Women’s pain has a long history of being belittled, ignored and undertreated in the United States.
Access to pain relief has been heavily racialized and classed, eugenic thinking has guided who is deserving of medical treatment and gynecology is founded in the exploitation of enslaved women’s bodies. Depending on their identity, women have been treated as hysterical or subhuman when seeking relief from their pain.
Today, women still feel more pain than men, largely due to historic gender, race and class disparities. What’s changed, arguably, is how women are told to view their own pain.
Recently, the rhetoric surrounding women’s pain has taken a different turn. With rising conservative social movements such as MAHA, pronatalism and trad life, women’s pain is treated as a precondition for true femininity. Enduring pain, especially sex-specific, becomes something beautiful and natural. Women who deny pain relief are afforded superiority over those who supposedly give in to the poisonous myths perpetuated by “big pharma.”
While romanticizing pain can foster community among individuals with similar experiences, encouraging women to endure can have significant negative consequences.
Keerti Koya, statistics and data science freshman, loves being a woman. However, she acknowledges social and cultural expectations have made dealing with her own pain frustrating.
“Since so many people face (menstrual cramps), you’re told it’s normal,” Koya said. “Drink water, do exercise. People come at these issues with a one-size-fits-all perspective where one or two things, since they’ve helped someone before, are gonna help everyone.”
While it can initially appear to be celebrating the strength of women, this rhetoric normalizes pain as a condition of womanhood, masks structural injustices and promotes stagnation over addressing the systemic roots of women’s pain.
Lina-Maria Murillo, professor of women’s and gender studies specializing in reproductive justice, worries about how these conservative movements serve as social grooming mechanisms, encouraging people to accept their pain rather than challenge it.
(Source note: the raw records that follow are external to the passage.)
Lemma shape_lit f v : forall w,
  IGNORECASE f = true -> shape f (lit v) w -> ci_str_eqb v w = true.
Proof.
  induction v as [|x v IH]; intros w Hf H; simpl in H.
  - subst w. reflexivity.
  - destruct H as (w1 & w2 & -> & (y & -> & Hy) & H2).
    simpl in Hy |- *. rewrite Hf in Hy. rewrite Hy. simpl. auto.
Qed.

Lemma shape_statement f kw var w :
  shape f (re_statement kw var) w ->
  exists k ws v ws2 tail,
    w = k ++ ws ++ v ++ ws2 ++ "{"%char :: tail /\
    shape f kw k /\ shape f var v /\
    ws <> [] /\ forallb is_space ws = true /\ forallb is_space ws2 = true.
Proof.
  unfold re_statement. cbn [cats shape Plus].
  intros (k & w1 & -> & Hk & (ws & w2 & -> & Hws & (v & w3 & -> & Hv &
          (ws2 & w4 & -> & Hws2 & (b & w5 & -> & Hb & _))))).
  destruct Hws as (s1 & s2 & -> & (x & -> & Hx) & Hs2).
  destruct Hb as (x1 & -> & Hx1). apply atom_ok_lit_brace in Hx1. subst x1.
  exists k, ([x] ++ s2), v, ws2, w5.
  repeat split; auto.
  - discriminate.
  - cbn [atom_ok] in *. simpl. rewrite Hx. exact Hs2.
Qed.

Lemma slice_middle (w1 w w2 : str) :
  slice (length w1, length w1 + length w) (w1 ++ w ++ w2) = w.
Proof.
  unfold slice. simpl.
  rewrite skipn_app, skipn_all, Nat.sub_diag. simpl.
  replace (length w1 + length w - length w1) with (length w + 0) by lia.
  rewrite firstn_app_2. simpl. apply app_nil_r.
Qed.

Lemma matched_slice f r code m :
  matched f r code m ->
  exists w1 w2,
    code = w1 ++ slice m code ++ w2 /\
    fst m = length w1 /\ snd m = length w1 + length (slice m code) /\
    matches f r
      (Cur (last_char None w1) (fst m) (slice m code ++ w2))
      (Cur (last_char (last_char None w1) (slice m code)) (snd m) w2).
Proof.
  intros (w1 & w & w2 & Hc & Hs & He & Hm). destruct m as [s e].
  simpl in Hs, He. subst s e code. rewrite slice_middle.
  exists w1, w2. auto.
Qed.

(** The text of a reported match has the shape of the pattern. *)
Lemma matched_shape f r code m :
  matched f r code m -> shape f r (slice m code).
Proof.
  intros H. destruct (matched_slice H) as (w1 & w2 & _ & _ & _ & Hm).
  destruct (matches_shape Hm) as (w & Hr & _ & Hw). simpl in Hr.
  apply app_inv_tail in Hr. rewrite Hr. exact Hw.
Qed.

(** ** Splitting *)

Lemma split1_at sep h t :
  forallb (fun c => negb (Ascii.eqb c sep)) h = true ->
  split1 sep (h ++ sep :: t) = [h; t].
Proof.
  induction h as [|c h IH]; simpl; intros H.
  - rewrite Ascii.eqb_refl. reflexivity.
  - apply andb_prop in H. destruct H as [Hc H].
    destruct (Ascii.eqb c sep); [discriminate|].
    rewrite IH by exact H. reflexivity.
Qed.

Lemma split_ws_token w : forall tok s,
  forallb (fun c => negb (is_space c)) w = true ->
  split_ws tok (w ++ s) = split_ws (rev w ++ tok) s.
Proof.
  induction w as [|c w IH]; intros tok s H; simpl in *.
  - reflexivity.
  - apply andb_prop in H. destruct H as [Hc H].
    destruct (is_space c); [discriminate|].
    rewrite IH by exact H. rewrite <- app_assoc. reflexivity.
Qed.

Lemma split_ws_blanks ws : forall s,
  forallb is_space ws = true -> split_ws [] (ws ++ s) = split_ws [] s.
Proof.
  induction ws as [|c ws IH]; intros s H; simpl in *.
  - reflexivity.
  - apply andb_prop in H. destruct H as [Hc H]. rewrite Hc. simpl. auto.
Qed.

Lemma split_ws_flush tok ws s :
  tok <> [] -> ws <> [] -> forallb is_space ws = true ->
  split_ws tok (ws ++ s) = rev tok :: split_ws [] s.
Proof.
  intros Ht Hw H. destruct ws as [|c ws]; [contradiction|].
  simpl in *. apply andb_prop in H. destruct H as [Hc H]. rewrite Hc.
  destruct tok; [contradiction|]. simpl.
  rewrite split_ws_blanks by exact H. reflexivity.
Qed.

Lemma split_ws_end tok : tok <> [] -> split_ws tok [] = [rev tok].
Proof. destruct tok; [contradiction | reflexivity]. Qed.

Lemma word_no_space w :
  forallb is_word w = true ->
  forallb (fun c => negb (is_space c)) w = true.
Proof.
  induction w as [|c w IH]; simpl; intros H; [reflexivity|].
  apply andb_prop in H. destruct H as [Hc H].
  rewrite (word_not_space _ Hc), IH by exact H. reflexivity.
Qed.

Lemma word_no_brace w :
  forallb is_word w = true ->
  forallb (fun c => negb (Ascii.eqb c "{")) w = true.
Proof.
  induction w as [|c w IH]; simpl; intros H; [reflexivity|].
  apply andb_prop in H. destruct H as [Hc H]. rewrite IH by exact H.
  destruct (Ascii.eqb_spec c "{"); [subst c; discriminate Hc | reflexivity].
Qed.

Lemma blanks_no_brace w :
  forallb is_space w = true ->
  forallb (fun c => negb (Ascii.eqb c "{")) w = true.
Proof.
  induction w as [|c w IH]; simpl; intros H; [reflexivity|].
  apply andb_prop in H. destruct H as [Hc H]. rewrite IH by exact H.
  destruct (Ascii.eqb_spec c "{"); [subst c; discriminate Hc | reflexivity].
Qed.

(** The head [keyword blanks name blanks] has two tokens. *)
Lemma split_head k ws v ws2 :
  k <> [] -> v <> [] ->
  forallb is_word k = true -> forallb is_word v = true ->
  ws <> [] -> forallb is_space ws = true -> forallb is_space ws2 = true ->
  split (k ++ ws ++ v ++ ws2) = [k; v].
Proof.
  intros Hk Hv Hkw Hvw Hws Hwss Hws2. unfold split.
  rewrite split_ws_token by (apply word_no_space; exact Hkw).
  rewrite app_nil_r, split_ws_flush; auto.
  2:{ intros E. apply Hk. rewrite <- (rev_involutive k), E. reflexivity. }
  rewrite rev_involutive.
  rewrite split_ws_token by (apply word_no_space; exact Hvw).
  rewrite app_nil_r. f_equal.
  assert (Hrv : rev v <> []).
  { intros E. apply Hv. rewrite <- (rev_involutive v), E. reflexivity. }
  destruct ws2 as [|c ws2].
  - rewrite split_ws_end by exact Hrv. rewrite rev_involutive. reflexivity.
  - rewrite <- (app_nil_r (c :: ws2)).
    rewrite split_ws_flush by (auto; discriminate).
    rewrite rev_involutive. reflexivity.
Qed.

Lemma is_name_word v : is_name v = true -> v <> [] /\ forallb is_word v = true.
Proof. destruct v; [discriminate|]. intros H. split; [discriminate | exact H]. Qed.

(** The statement matcher, asked for the literal name [v], reports only
    statements whose head reads [define v]. *)
Lemma find_statement_declares code v m :
  is_name v = true ->
  In m (find_statement code re_define (lit v)) ->
  exists name,
    declared_variable (split1 "{" (slice m code)) = Ok name /\
    ci_str_eqb v name = true.
Proof.
  intros Hv Hin. apply is_name_word in Hv. destruct Hv as [Hne Hw].
  apply finditer_matched, matched_shape, shape_statement in Hin.
  destruct Hin as (k & ws & name & ws2 & tail & Hs & Hk & Hn & Hws & Hwss
                   & Hws2).
  apply shape_lit in Hk; [|reflexivity]. apply shape_lit in Hn; [|reflexivity].
  assert (Hkw : forallb is_word k = true)
    by (rewrite <- (ci_str_eqb_word _ _ Hk); reflexivity).
  assert (Hnw : forallb is_word name = true)
    by (rewrite <- (ci_str_eqb_word _ _ Hn); exact Hw).
  assert (Hkne : k <> [])
    by (apply ci_str_eqb_length in Hk; destruct k; [discriminate Hk|discriminate]).
  assert (Hnne : name <> []).
  { apply ci_str_eqb_length in Hn. destruct name; [|discriminate].
    destruct v; [contradiction | discriminate Hn]. }
  exists name. split; [|exact Hn].
  rewrite Hs.
  replace (k ++ ws ++ name ++ ws2 ++ "{"%char :: tail)
    with ((k ++ ws ++ name ++ ws2) ++ "{"%char :: tail)
    by (rewrite <- !app_assoc; reflexivity).
  rewrite split1_at.
  - unfold declared_variable. simpl.
    rewrite split_head by assumption. reflexivity.
  - rewrite !forallb_app.
    rewrite (word_no_brace _ Hkw), (word_no_brace _ Hnw),
      (blanks_no_brace _ Hwss), (blanks_no_brace _ Hws2). reflexivity.
Qed.

(** ** Word boundaries *)

Lemma last_char_word d w :
  w <> [] -> forallb is_word w = true -> is_word_opt (last_char d w) = true.
Proof.
  revert d. induction w as [|x w IH]; intros d Hne H; [contradiction|].
  simpl in H. apply andb_prop in H. destruct H as [Hx H].
  rewrite last_char_cons. destruct w as [|y w].
  - exact Hx.
  - apply IH; [discriminate | exact H].
Qed.

Lemma word_before_split (w1 s : str) :
  word_before (w1 ++ s) (length w1) = is_word_opt (last_char None w1).
Proof.
  destruct w1 as [|x w1] using rev_ind.
  - reflexivity.
  - rewrite last_char_app, length_app, Nat.add_comm. simpl.
    rewrite <- app_assoc, nth_error_app2, Nat.sub_diag by lia.
    reflexivity.
Qed.

Lemma word_after_split (w1 s : str) :
  word_after (w1 ++ s) (length w1) = is_word_opt (hd_error s).
Proof.
  unfold word_after. rewrite nth_error_app2, Nat.sub_diag by lia.
  destruct s; reflexivity.
Qed.

Lemma re_var_match v p n n' (w w2 : str) :
  is_name v = true ->
  matches I (re_var v) (Cur p n (w ++ w2)) (Cur (last_char p w) n' w2) ->
  ci_str_eqb v w = true /\
  is_word_opt p = false /\
  is_word_opt (hd_error w2) = false.
Proof.
  intros Hv Hm. apply is_name_word in Hv. destruct Hv as [Hne Hw].
  unfold re_var in Hm. cbn [cats] in Hm.
  inversion Hm as [| |r1 r2 c1 c2 c3 Hb1 Hrest| | | | | |]; subst.
  inversion Hb1 as [| | | | | | |c Hbd1|]; subst. clear Hb1.
  inversion Hrest as [| |r1 r2 c1 c2 c3 Hlit Hb2| | | | | |]; subst.
  inversion Hb2 as [| | | | | | |c Hbd2|]; subst. clear Hb2 Hrest Hm.
  destruct (matches_shape Hlit) as (w' & Hr & _ & Hsh). simpl in Hr.
  apply app_inv_tail in Hr. subst w'.
  apply shape_lit in Hsh; [|reflexivity].
  assert (Hww : forallb is_word w = true)
    by (rewrite <- (ci_str_eqb_word _ _ Hsh); exact Hw).
  assert (Hwne : w <> []).
  { apply ci_str_eqb_length in Hsh. destruct w; [|discriminate].
    destruct v; [contradiction | discriminate Hsh]. }
  split; [exact Hsh|]. split.
  - unfold at_boundary in Hbd1. simpl in Hbd1.
    destruct w as [|x w']; [contradiction|]. simpl in Hbd1, Hww.
    apply andb_prop in Hww. destruct Hww as [Hx _]. rewrite Hx in Hbd1.
    destruct (is_word_opt p); [discriminate | reflexivity].
  - unfold at_boundary in Hbd2. simpl in Hbd2.
    rewrite (last_char_word _ Hwne Hww) in Hbd2.
    destruct (is_word_opt (hd_error w2)); [discriminate | reflexivity].
Qed.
“Things that are actually systemic, … social and cultural ways of framing how women specifically are meant to interpret their own bodily discomfort (are) then individualized,” Murillo said. “The individual is like, ‘There must be something wrong with me because I’m not responding in the way that I’ve been told I need to respond. It must be me, I must be wrong.’ That … American sense of individuality can go both ways. It can be liberatory, but also it can (hide) and often (justify) systemic, cultural and social norms detrimental to women.”
The reality of reproductive healthcare in the U.S. seems bleak. Abortion is banned in 13 states, more than 19 million women of reproductive age are living in contraceptive deserts and our maternal mortality rate is the highest among high-income countries, and rising.
Simultaneously, women are made to fear the medical interventions that could provide relief from sex-specific pain. Online rhetoric pushed by conservative movements has stoked fears that taking Tylenol during pregnancy might cause autism in unborn children, or using hormonal birth control to manage their menstrual cycle might negatively impact their future fertility.
There’s little scientific evidence to support these claims, but this anxiety has been leveraged to manipulate women into accepting unacceptable, and often treatable, levels of pain.
“We’re going to see a lot of gaslighting of people’s real pain and a lot of people experiencing needless pain,” Murillo said.
Women continuing to deny themselves legitimate medical intervention due to rhetoric that misrepresents the reality of their pain signals that it results from individual weakness rather than a history of systemic barriers. Solutions to these treatment discrepancies are within reach, but pushing for them isn’t ideologically convenient for conservative movements that benefit from women’s discomfort and silence.
Romanticizing pain can be a slippery slope. Avoiding pain relief might be the most natural way of being, but that challenges what else is considered “natural.” Foregoing medication, traditional gender roles and women’s childbearing duty may all arguably be natural; that’s the ideology that these conservative movements seek to normalize. While avoiding pain relief seems innocent and personal, it’s a gateway to a much more dangerous reality.
What’s most natural isn’t always what’s best, especially if it means that women have to endure significant levels of pain to fit themselves into an arbitrary definition of womanhood. We must remember that these supposedly unnatural medical interventions give people the opportunity to live.
Enduring pain isn’t beautiful, special or feminine; it’s often treatable, unfortunately ordinary and rooted in a horrific history. Today, more women are insisting that their pain be taken seriously by healthcare professionals, for procedures ranging from birth control implantation to cesarean sections, but there’s a long way to go before justice is achieved. Women must continue to advocate for themselves and their pain — or risk having no option but to endure.
Tuscano is a government sophomore from Round Rock, Texas.